Nas respostas enviadas ao tribunal, a EP justifica que "entre a primeira e a segunda fase do procedimento verificou-se uma significativa degradação do clima económico e financeiro decorrente da gravíssima e por todos sobejamente conhecida crise financeira global", e relembra que, em ambos os casos, os pagamentos finais acordados ficaram abaixo do que estava definido no estudo de viabilidade encomendado pelo Governo para cada uma das concessões. O TC responde que a argumentação da EP “desenvolve-se agora com a avaliação de quatro parâmetros: a redução dos bancos disponíveis para participar no programa; o aumento dos custos financeiros, margens e comissões; a redução dos prazos de financiamento; o aumento da componente de capitais próprios”. Mas considera que “a crise” e as suas consequência “não invalida a conclusão de que houve uma degradação das condições inicialmente propostas”, e que foram “violados os princípios que orientam a contratação pública”.

Almerindo Marques, presidente da Estradas de Portugal, diz que vai recorrer da decisão do Tribunal Constitucional. Segundo o jornal Sol, o Governo já terá dado indicação à EP para “lutar até ao fim” pela legalidade das concessões. Marcelo Rebelo de Sousa já veio apoiar o Governo e a EP, considerando que “as subconcessões adjudicadas pela EP não estão sujeitas a visto prévio”.

Almerindo Marques diz que a Estradas de Portugal “vai recorrer da decisão do Tribunal de Contas e depois se verá”.

Sobre a decisão do Tribunal de Contas, Almerindo Marques escusou-se a comentá-la, alegando limites deontológicos que não pode ultrapassar, reiterando novamente que o que "existe de facto, e que a deontologia permite dizer, é que há divergência de interpretação jurídica nas regras de decisão sobre o concurso".

O presidente da Estradas de Portugal garantiu ainda que as obras nas duas concessões "vão prosseguir com normalidade".

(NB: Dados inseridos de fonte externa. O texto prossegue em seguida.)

(* ===== verification/Mirror.v ===== *)
(** * A client that follows a host

    The host's terminal interprets output and resizes; after each of them the
    client applies the difference.  The examples at the end are runs on which
    the client does not show what the host shows. *)
From S2P Require Export Complete.

Inductive host_event : Type := Output (s : bytes) | ResizeTo (w h : Z).

Definition host_step (ev : host_event) (c : Complete) : result fault Complete :=
  '(_, c') ← (match ev with
              | Output s => act s c
              | ResizeTo w h => act_one (MkAction (Resize w h) 0 false) c
              end);
  Ok c'.

(** The host's terminal and the client's. *)
Definition mirror_step `{Libc} (ev : host_event) (s k : Complete) : result fault (Complete * Complete) :=
  s' ← host_step ev s;
  m ← screen_message [] [] (get_fb s) (get_fb s');
  '(_, k') ← apply_instructions m k;
  Ok (s', k').

Fixpoint mirror_run `{Libc} (evs : list host_event) (s k : Complete) : result fault (Complete * Complete) :=
  match evs with
  | [] => Ok (s, k)
  | ev :: evs' => '(s', k') ← mirror_step ev s k; mirror_run evs' s' k'
  end.

Definition mirror `{Libc} (w h : Z) (evs : list host_event) : result fault (Complete * Complete) :=
  c ← Complete_new w h 0;
  mirror_run evs c c.

(** ** What the two show *)

Definition texts (c : Complete) : list (list bytes) := (fun r => contents <$> cells r) <$> rows (get_fb c).
Definition links (c : Complete) : list (list Hyperlink) := (fun r => cell_hyperlink <$> cells r) <$> rows (get_fb c).
Definition cursor (c : Complete) : Z * Z := (cursor_row (ds (get_fb c)), cursor_col (ds (get_fb c))).

Definition both {A} (show : Complete -> A) (r : result fault (Complete * Complete)) : result fault (A * A) :=
  '(s, k) ← r; Ok (show s, show k).

(** The characters of a line, one in each cell. *)
Definition line (s : bytes) : list bytes := (fun c => [c]) <$> s.

(** A title, a scroll and a change of renditions. *)
Example mirror_follows :
  let r := mirror 6 2 [Output (27 :: str "]0;t" ++ [7]); Output (str "one" ++ [13; 10] ++ str "two");
                       Output ([13; 10] ++ 27 :: str "[1mx"); ResizeTo 4 2] in
  both texts r = Ok ([line (str "two") ++ [[]]; line (str "x") ++ [[]; []; []]],
                     [line (str "two") ++ [[]]; line (str "x") ++ [[]; []; []]]) /\
  both cursor r = Ok ((1, 1), (1, 1)).
Proof. by vm_compute. Qed.

(** ** Runs on which the client goes wrong *)

(** After the last column of the last row the cursor is kept on that column,
    but [frame.cursor_x] is one past it, so the backspaces of [append_move]
    go one column too far: what is typed next lands in the wrong cells. *)
Example backspace_past_margin :
  both cursor (mirror 4 2 [Output (str "ab"); Output (str "cdefgh")]) = Ok ((1, 3), (1, 2)) /\
  both texts (mirror 4 2 [Output (str "ab"); Output (str "cdefgh"); Output (8 :: 8 :: str "x"); Output (str "y")]) =
    Ok ([line (str "abcd"); line (str "exyh")], [line (str "abcd"); line (str "xygh")]).
Proof. by vm_compute. Qed.

(** Both halves of a wide character are overwritten, the right one first.
    [put_row] steps over the cell behind a wide one that did not change, so
    the client never gets the right half. *)
Example wide_cell_hides_change :
  both texts (mirror 4 1 [Output ([0xE4; 0xB8; 0x80] ++ 27 :: str "[1;2Ha"); Output (27 :: str "[1;1Hb")]) =
    Ok ([[[98]; [97]; []; []]], [[[98]; []; []; []]]).
Proof. by vm_compute. Qed.

(** After a resize [new_frame] takes the terminal's hyperlink to be closed
    without closing it: the text is drawn again inside the link. *)
Example link_left_open :
  both links (mirror 4 1 [Output (65 :: 27 :: str "]8;;u" ++ [7]); ResizeTo 5 1]) =
    Ok ([replicate 5 None], [Some ([], str "u") :: replicate 4 None]).
Proof. by vm_compute. Qed.

(** A hyperlink changes between the last column of a row and the first of the
    next: the escape sequence makes the client's terminal forget that it is
    about to wrap, and the first cell of the row overwrites the last of the
    row above. *)
Example link_breaks_wrap :
  both texts (mirror 4 2 [Output (str "abc"); Output (str "d" ++ 27 :: str "]8;;u" ++ 7 :: str "ef")]) =
    Ok ([line (str "abcd"); [[101]; [102]; []; []]], [line (str "abce"); [[102]; []; []; []]]).
Proof. by vm_compute. Qed.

Entretanto o Ministério das Obras Públicas ameaça os utentes com mais portagens que consideram “inevitáveis”. “Nas regiões onde haja alternativas de acessibilidades, os custos de utilização dessas infra-estruturas terão de ser suportados pelo tráfego que circular”, disse fonte oficial do Ministério ao jornal Sol. O Governo quer também introduzir portagens em três SCUT em 2010 e espera “poupar” 100 milhões, mas à custa dos utilizadores, enquanto perde milhões com as concessões aos grandes grupos da construção: Mota-Engil e Soares da Costa.